The team manipulated a type of interacting atoms that behaved like fermions -- sub-atomic particles that are the building blocks of all matter, but are difficult to study directly. Normally, these atoms, called fermionic atoms, avoid each other at all costs. In this case, the researchers confined and cooled a lithium-6 gas cloud of atoms, and then introduced a magnetic field that acted as a matchmaker, inducing the atoms to attract one another strongly.
"This newly-created cold atom system has universal properties," Thomas said. "Understanding the behavior of these oddly-interacting atoms could yield new energy sources by testing the theory of how particles smaller than atoms behave. The same type of experiment may also help us study both neutron stars and nuclear matter, which are difficult to study in nature." Neutron stars are extremely dense stars made mostly of uncharged atomic particles.
Thomas and his colleagues used a "bowl" made of laser light in a vacuum to confine lithium-6 atoms in a cigar-shaped cloud. They cooled the cloud nearly to absolute zero, the point at which scientists believe no further cooling can occur and the atoms move as slowly as permitted by the laws of quantum mechanics. Normally, when a gas cloud of any shape is released in a vacuum, it expands in all directions until it becomes a sphere. But when Thomas and his colleagues introduced a magnetic field, something much different happened.
"In this case, the lithium atoms played 'follow-the-leader' and expanded rapidly in a direction perpendicular to the cigar shape, until the gas cloud was shaped like a bulging disc," Thomas said. "It's the first time this type of behavior has been observed in a fermionic gas and is the result of strong interactions between the atoms."

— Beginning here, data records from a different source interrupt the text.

Lemma trim_words l : Forall word l -> trim (join " " l) = join " " l.
Proof.
  intros Hl. destruct (decide (l = [])) as [->|Hne]; [done|].
  destruct (exists_last Hne) as (l' & w & ->). clear Hne. rename l' into l.
  apply Forall_app in Hl as [Hl Hw]. rewrite Forall_singleton in Hw.
  unfold trim. assert (drop_while is_space (join " " (l ++ [w])) = join " " (l ++ [w])) as ->.
  - destruct l as [|v l]; simpl app.
    + destruct Hw as [Hne Hs]. destruct w as [|c w]; [done|]. simpl in *.
      apply andb_prop in Hs as [Hc _]. apply negb_true_iff in Hc. by rewrite Hc.
    + destruct (join_head_app " " v (l ++ [w])) as [s ->]. inversion Hl as [|? ? [Hne Hs] _]; subst.
      destruct v as [|c v]; [done|]. simpl in *. apply andb_prop in Hs as [Hc _]. apply negb_true_iff in Hc. by rewrite Hc.
  - destruct (join_last l w) as [s ->]. by apply drop_while_end_word.
Qed.

Lemma ends_with_char_snoc c s : ends_with_char c (s +:+ String c "") = true.
Proof.
  unfold ends_with_char. rewrite (last_index_of_char_app c s ""); [|reflexivity].
  apply Nat.eqb_eq. rewrite length_app_str. simpl. lia.
Qed.

(** ** A lease that a server can hold

    What both servers report: names without spaces, hexadecimal text in lower
    case, whole seconds. *)
Definition name_ok (o : option string) : Prop := match o with Some w => word w /\ w <> "*" | None => True end.

Definition expiry_ok (e : expiry) : Prop :=
  match e with Infinite => True | Until ms => exists s, ms = s * 1000 /\ 0 < s <= 8640000000000 end.

Definition identity_ok (l : BackendLease) : Prop :=
  if isValidIpv6 (ip l) then
    dhcpVersion l = 6 /\ mac l = None /\ (exists n, iaid l = Some n /\ 0 <= n)
    /\ duid l = clientId l /\ (forall d, clientId l = Some d -> to_lower d = d)
  else
    dhcpVersion l = 4 /\ (exists m, mac l = Some m /\ word m /\ to_lower m = m)
    /\ duid l = None /\ iaid l = None /\ temporary l = false.

Record lease_ok (l : BackendLease) : Prop := {
  ok_ip : word (ip l) /\ isValidAddress (ip l) = true;
  ok_expiry : expiry_ok (expiresAt l);
  ok_hostname : name_ok (hostname l);
  ok_client : name_ok (clientId l);
  ok_identity : identity_ok l }.

Lemma js_or_name o : name_ok o -> js_or o None = o.
Proof. destruct o as [w|]; [|done]. intros [[Hw _] _]. simpl. by apply String.eqb_neq in Hw as ->. Qed.

Lemma star_name o : name_ok o -> star (default "*" o) = o.
Proof. destruct o as [w|]; [|done]. intros [_ Hw]. unfold star. simpl. by apply String.eqb_neq in Hw as ->. Qed.

Lemma word_name o : name_ok o -> word (default "*" o).
Proof. destruct o as [w|]; [by intros []|]. intros _. split; [done|reflexivity]. Qed.

Lemma digit_word s : s <> "" -> all_chars is_digit s = true -> word s.
Proof.
  intros Hne Hs. split; [done|]. eapply all_chars_impl; [|exact Hs].
  intros c Hc. unfold is_digit, is_space, in_range in *. split_leb; simpl in *; first [done | lia].
Qed.

Lemma num_text_dec n : 0 <= n -> num_text n = dec n.
Proof. intros. unfold num_text. by rewrite (proj2 (Z.ltb_ge n 0)) by lia. Qed.

Lemma dec_word n : 0 <= n -> word (dec n).
Proof. intros. apply digit_word; auto with cidrella. Qed.

(** The whole seconds of an expiry, as the file has them. *)
Definition seconds (e : expiry) : Z := match e with Infinite => 0 | Until ms => ms / 1000 end.

Lemma seconds_back e :
  expiry_ok e -> 0 <= seconds e /\ (if seconds e =? 0 then Ok Infinite else iso_of_seconds (seconds e)) = Ok e.
Proof.
  destruct e as [|ms]; simpl; [done|]. intros (s & -> & Hs). rewrite Z.div_mul by lia. split; [lia|].
  destruct (Z.eqb_spec s 0); [lia|]. unfold iso_of_seconds. by rewrite (proj2 (Z.leb_le _ _)) by lia.
Qed.

(** ** One line *)

Lemma iaid_text_back (t : bool) n :
  0 <= n ->
  let w := (if t then "T" else "") +:+ num_text n in
  word w /\ starts_with "T" w = t /\ (if starts_with "T" w then drop_string 1 w else w) = dec n.
Proof.
  intros Hn. cbv zeta. rewrite num_text_dec by done. destruct (dec_word n Hn) as [Hne Hs].
  assert (starts_with "T" (dec n) = false) as HT by (apply digits_first; [reflexivity|auto with cidrella]).
  destruct t; cbv iota; [simpl|change ("" +:+ dec n) with (dec n)].
  - split; [split; [done|exact Hs]|done].
  - by rewrite HT.
Qed.

Lemma line_words (ws : list string) : ws <> [] -> Forall word ws -> split_ws (trim (join " " ws)) = ws.
Proof. intros. rewrite trim_words by done. by apply split_ws_join. Qed.

Lemma digits_not_duid n : 0 <= n -> String.eqb (dec n) "duid" = false.
Proof.
  intros Hn. apply String.eqb_neq. intros E. pose proof (dec_digits n Hn) as H. rewrite E in H. discriminate.
Qed.

Lemma parse_words e w ipw name c :
  expiry_ok e -> word w -> word ipw -> isValidAddress ipw = true -> name_ok name -> name_ok c ->
  parseLeaseLine (join " " [num_text (seconds e); w; ipw; default "*" name; default "*" c]) =
  if isValidIpv6 ipw then
    let temporary := starts_with "T" w in
    let digits := if temporary then drop_string 1 w else w in
    if negb (all_digits1 digits) then Ok None
    else Ok (Some (mkLease ipw None name c e 6 (to_lower <$> c) (Some (from_base 10 digits)) temporary))
  else Ok (Some (mkLease ipw (Some (to_lower w)) name c e 4 None None false)).
Proof.
  intros He Hw Hi Hv Hn Hc. destruct (seconds_back e He) as [Hs Hback].
  unfold parseLeaseLine. rewrite num_text_dec by done. rewrite line_words; [|done|].
  2:{ repeat constructor; try apply dec_word; try apply word_name; done || by apply Hw || by apply Hi. }
  rewrite digits_not_duid, all_digits1_dec, Hv by done. cbn [negb orb].
  rewrite from_dec, Hback by done. cbn [mbind result_bind head option_bind].
  rewrite !star_name by done. by rewrite js_or_name by done.
Qed.

(** A lease written to the file reads back as itself. *)
Lemma lease_line_back l : lease_ok l -> parseLeaseLine (formatLeaseLine l) = Ok (Some l).
Proof.
  intros [[Hip Hv] He Hh Hc Hid]. unfold formatLeaseLine. fold (seconds (expiresAt l)).
  rewrite !js_or_name by done. unfold identity_ok in Hid. destruct (isValidIpv6 (ip l)) eqn:H6.
  - destruct Hid as (Hver & Hmac & (n & Hn & Hn0) & Hd & Hlow). rewrite Hver, Hn, Hd. cbn [Z.eqb Pos.eqb].
    destruct (iaid_text_back (temporary l) n Hn0) as (Hw & Ht & Hdig).
    assert (js_or (clientId l) (clientId l) = clientId l) as -> by (destruct (clientId l) as [d|]; [simpl; by destruct (String.eqb d "")|done]).
    rewrite parse_words by done. rewrite H6. cbv zeta. rewrite Hdig, Ht, all_digits1_dec, from_dec by done. cbn [negb].
    destruct l; simpl in *; subst. do 2 f_equal. destruct clientId0 as [d|]; simpl; [|done]. by rewrite (Hlow d).
  - destruct Hid as (Hver & (m & Hm & Hw & Hlow) & Hd & Hi & Ht). rewrite Hver, Hm. cbn [Z.eqb Pos.eqb text_or_null default].
    change (default "null" (Some m)) with m. rewrite parse_words by done. rewrite H6.
    destruct l; simpl in *; subst. by rewrite Hlow.
Qed.

(** ** The whole file *)

Lemma ends_with_newline s : ends_with_char (ascii_of_nat 10) (s +:+ newline) = true.
Proof. apply ends_with_char_snoc. Qed.

Lemma word_no_newline w : word w -> has_char (ascii_of_nat 10) w = false.
Proof. intros [_ H]. by eapply has_char_class; [|exact H]. Qed.

Lemma words_no_newline ws : Forall word ws -> has_char (ascii_of_nat 10) (join " " ws) = false.
Proof.
  intros H. apply has_char_join_false; [reflexivity|].
  eapply Forall_impl; [exact H|]. apply word_no_newline.
Qed.

(** The words of a formatted line. *)
Lemma format_words l :
  lease_ok l -> exists n ws, 0 <= n /\ formatLeaseLine l = join " " (dec n :: ws) /\ ws <> [] /\ Forall word ws.
Proof.
  intros [[Hip Hv] He Hh Hc Hid]. unfold formatLeaseLine. fold (seconds (expiresAt l)).
  destruct (seconds_back _ He) as [Hs _]. rewrite !js_or_name, num_text_dec by done. unfold identity_ok in Hid.
  destruct (isValidIpv6 (ip l)).
  - destruct Hid as (-> & Hmac & (n & -> & Hn0) & -> & Hlow). cbn [Z.eqb Pos.eqb].
    destruct (iaid_text_back (temporary l) n Hn0) as (Hw & _ & _).
    do 2 eexists. split; [exact Hs|]. split; [reflexivity|]. split; [done|].
    repeat constructor; try apply Hw; try apply Hip; try apply (word_name _ Hh).
    1, 2: destruct (clientId l) as [d|]; simpl in *; [destruct Hc as [[Hd Hds] _]; apply String.eqb_neq in Hd as Hb; rewrite Hb; done|done].
  - destruct Hid as (-> & (m & -> & Hw & Hlow) & _). cbn [Z.eqb Pos.eqb text_or_null default].
    do 2 eexists. split; [exact Hs|]. split; [reflexivity|]. split; [done|].
    repeat constructor; first [apply Hw | apply Hip | apply (word_name _ Hh) | apply (word_name _ Hc)].
Qed.

Lemma lease_line_clean l : lease_ok l -> has_char (ascii_of_nat 10) (formatLeaseLine l) = false.
Proof.
  intros H. destruct (format_words l H) as (n & ws & Hn & -> & _ & Hw).
  apply words_no_newline. constructor; [by apply dec_word|done].
Qed.

Lemma lease_line_no_duid l : lease_ok l -> duid_match (formatLeaseLine l) = None.
Proof.
  intros H. destruct (format_words l H) as (n & ws & Hn & -> & Hne & _). unfold duid_match.
  destruct ws as [|w ws]; [done|]. rewrite join_snoc_words.
  pose proof (dec_digits n Hn) as Hd. pose proof (dec_nonempty n Hn) as He.
  destruct (dec n) as [|c s]; [done|]. simpl in Hd. apply andb_prop in Hd as [Hc _].
  destruct (String.eqb_spec (to_lower (take_string 4 (String c s +:+ " " +:+ join " " (w :: ws)))) "duid") as [E|]; [|done].
  exfalso. simpl in E. injection E as Ec _. unfold is_digit, lower_char, is_upper in *.
  assert (in_range 65 90 c = false) as Hu by (unfold in_range in *; split_leb; simpl in *; first [done | lia]).
  rewrite Hu in Ec. subst c. discriminate.
Qed.

(** The text as its lines, the last one empty. *)
Lemma lines_back ls :
  ls <> [] -> Forall (fun l => has_char (ascii_of_nat 10) l = false) ls ->
  split_char (ascii_of_nat 10) (join newline ls +:+ newline) = ls ++ [""].
Proof.
  intros Hne Hl.
  assert (join newline ls +:+ newline = join newline (ls ++ [""])) as ->.
  { induction ls as [|w ls IH]; [done|]. destruct ls as [|v ls]; [done|].
    inversion Hl; subst. change (join newline (w :: v :: ls)) with (w +:+ newline +:+ join newline (v :: ls)).
    change (join newline ((w :: v :: ls) ++ [""])) with (w +:+ newline +:+ join newline ((v :: ls) ++ [""])).
    rewrite <- IH by done. by rewrite !app_assoc_str. }
  apply split_char_join; [by destruct ls|]. apply Forall_app. split; [done|by constructor].
Qed.

(** A server DUID as [normalizeDuid] leaves it. *)
Definition duid_ok (d : option string) : Prop := forall x, d = Some x -> normalizeDuid x = Some x.
(* ===== verification/Daemons.v ===== *)
(** * The daemons of the host and the adapters that drive them:
      [backends/shared/unit-control.js], [backends/shared/validated-files.js]
      and the parts of [backends/dnsmasq/index.js], [backends/kea/index.js],
      [backends/kea/leases.js], [backends/pdns/index.js] and
      [backends/radvd/index.js] that a switch of the server stack uses (in
      [server/src])

    The world is what the operations read and change: which daemons run and
    what they have loaded, the files they read, and the variables of the
    process. Everything outside the program is in [env]: before its [n]-th
    act the program sees what happened meanwhile ([drift]), may die there, and
    gets an answer (0 is success). An operation is a function on worlds; a
    claim that holds for every [env] holds for every failure, every moment of
    a crash and everything the daemons do on their own. *)

From stdpp Require Import functions.
From S2P Require Import Prelude JsString Duid Radvd Leases.

Inductive family := V4 | V6.
Inductive daemon := Dnsmasq | Kea (f : family) | PdnsAuth | Recursor | RadvdD.
Inductive backend := B_dnsmasq | B_kea | B_pdns | B_radvd.
Inductive stack := S_dnsmasq | S_pdns_kea.

#[export] Instance family_eq_dec : EqDecision family.
Proof. solve_decision. Defined.
#[export] Instance daemon_eq_dec : EqDecision daemon.
Proof. solve_decision. Defined.
#[export] Instance backend_eq_dec : EqDecision backend.
Proof. solve_decision. Defined.
#[export] Instance stack_eq_dec : EqDecision stack.
Proof. solve_decision. Defined.

Definition family_number (f : family) : Z := match f with V4 => 4 | V6 => 6 end.
Definition FAMILIES : list family := [V4; V6].
Definition family_of (l : BackendLease) : family := if dhcpVersion l =? 6 then V6 else V4.

(** ** The world *)

(** The daemons and the files they read. [held d]: the supervisor keeps [d]
    down (its flag file, or systemd told to stop it). [kea_conf f] is the file
    of one Kea daemon, [Some true] when it names an interface to listen on;
    [kea_loaded f] what the running process read. [trouble] is no variable of
    the program: it records that some daemon did not stop when told to. *)
Record Host := mkHost {
  up : daemon -> bool;
  held : daemon -> bool;
  restart_pending : backend -> bool;
  kea_conf : family -> option bool;
  kea_loaded : family -> bool;
  kea_leases : family -> list RawLease;
  duid_file : option string;
  lease_file : option string;
  radvd_conf : option string;
  auth_starting : bool;
  trouble : bool }.

(** What survives a restart of the program. *)
Record Marker := mkMarker { m_from : string; m_to : string; m_snapshot : option string }.

Record Disk := mkDisk {
  backend_stack : option string;
  dhcp_backend : option string;
  stack_file : option string;
  marker : option Marker;
  legacy_marker : option Marker;
  handover : list (string * list BackendLease);
  audit : list string }.

(** The variables of the process, the switch under way among them. *)
Inductive phase := P_preflight | P_hold | P_stage | P_quiesce | P_stop | P_read | P_import | P_start | P_verify | P_commit.

#[export] Instance phase_eq_dec : EqDecision phase.
Proof. solve_decision. Defined.

Record Switch := mkSwitch {
  st_phase : phase;
  sourceStopped : bool;
  selected : bool;
  st_leases : option (list BackendLease);
  serverDuid : option string;
  snapshot : option string }.

Record App := mkApp {
  current : stack;
  quiesced : bool;        (** Kea is told to answer no DHCP *)
  switching : bool;
  hook_holds : nat;
  sync_holds : nat;
  st : Switch }.

Record World := mkWorld { host : Host; disk : Disk; app : App; now : nat }.

Definition on_host (f : Host -> Host) (w : World) : World := mkWorld (f (host w)) (disk w) (app w) (now w).
Definition on_disk (f : Disk -> Disk) (w : World) : World := mkWorld (host w) (f (disk w)) (app w) (now w).
Definition on_app (f : App -> App) (w : World) : World := mkWorld (host w) (disk w) (f (app w)) (now w).

Definition set_units (h : Host) (u hd : daemon -> bool) (p : backend -> bool) (l : family -> bool) (t : bool) : Host :=
  mkHost u hd p (kea_conf h) l (kea_leases h) (duid_file h) (lease_file h) (radvd_conf h) (auth_starting h) t.
Definition set_kea_conf (h : Host) (c : family -> option bool) : Host :=
  mkHost (up h) (held h) (restart_pending h) c (kea_loaded h) (kea_leases h) (duid_file h) (lease_file h) (radvd_conf h)
    (auth_starting h) (trouble h).
Definition set_kea_leases (h : Host) (l : family -> list RawLease) : Host :=
  mkHost (up h) (held h) (restart_pending h) (kea_conf h) (kea_loaded h) l (duid_file h) (lease_file h) (radvd_conf h)
    (auth_starting h) (trouble h).
Definition set_files (h : Host) (duid lease radvd : option string) : Host :=
  mkHost (up h) (held h) (restart_pending h) (kea_conf h) (kea_loaded h) (kea_leases h) duid lease radvd
    (auth_starting h) (trouble h).
Definition set_pdns (h : Host) (p : backend -> bool) (starting : bool) : Host :=
  mkHost (up h) (held h) p (kea_conf h) (kea_loaded h) (kea_leases h) (duid_file h) (lease_file h) (radvd_conf h)
    starting (trouble h).

(** ** What the daemons do on their own *)

Inductive happening :=
| Dies (d : daemon)
| Revives (d : daemon)                     (** its supervisor starts it again *)
| WritesLeaseFile (text : string)          (** dnsmasq, while it runs *)
| ChangesLeases (f : family) (l : list RawLease)   (** Kea, while it answers *)
| AuthAnswers.                             (** [startDaemons] goes on to Recursor *)

(** A process that starts reads its file. *)
Definition loaded_of (h : Host) (d : daemon) : family -> bool :=
  match d with Kea f => <[f := default false (kea_conf h f)]> (kea_loaded h) | _ => kea_loaded h end.

Definition start_unit (h : Host) (d : daemon) (p : backend -> bool) : Host :=
  set_units h (<[d := true]> (up h)) (<[d := false]> (held h)) p (loaded_of h d) (trouble h).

It's possible the cold atoms used by his team were actually behaving like a new type of superconductor that could operate at very high temperatures, Thomas said. A superconductor is a quantum state in which electricity can flow without resistance. The current generation of superconductors, used most commonly to make powerful magnets, can function only at low temperatures.
The ultimate rail system would use cars levitated above the track by magnets, but because the currently available superconducting magnets require low temperatures, they are difficult to use. If scientists could develop a superconducting magnet that could operate efficiently at high temperatures, it would solve the cooling problem and enable us to develop advanced high-speed transportation systems.
Thomas pointed out that his team members are not certain they were observing a superconductor phenomenon in the gas cloud, and further research is needed to determine whether there could be a different explanation.
Thomas co-authored a paper on the research, which will appear in the Dec. 13 issue of the journal Science. The paper appears online at the Science Express website at http://www.sciencemag.org/cgi/content/abstract/1079107. The co-authors, all from Duke University include Dr. Ken O'Hara, and students Staci Hemmer, Michael Gehm and Stephen Granade.
More information on the experiment, including graphics and animation, is available at http://www.phy.duke.edu/research/photon/qoptics/news/. Information on the Biological and Physical Research Program and the Fundamental Physics Program is available at http://spaceresearch.nasa.gov and http://funphysics.jpl.nasa.gov.
Thomas' research was funded by NASA, the National Science Foundation, the Department of Energy and the Army Reserve Office. JPL manages the Fundamental Physics in Microgravity Research Program for NASA's Office of Biological and Physical Research, Washington, D.C. JPL is a division of the California Institute of Technology in Pasadena.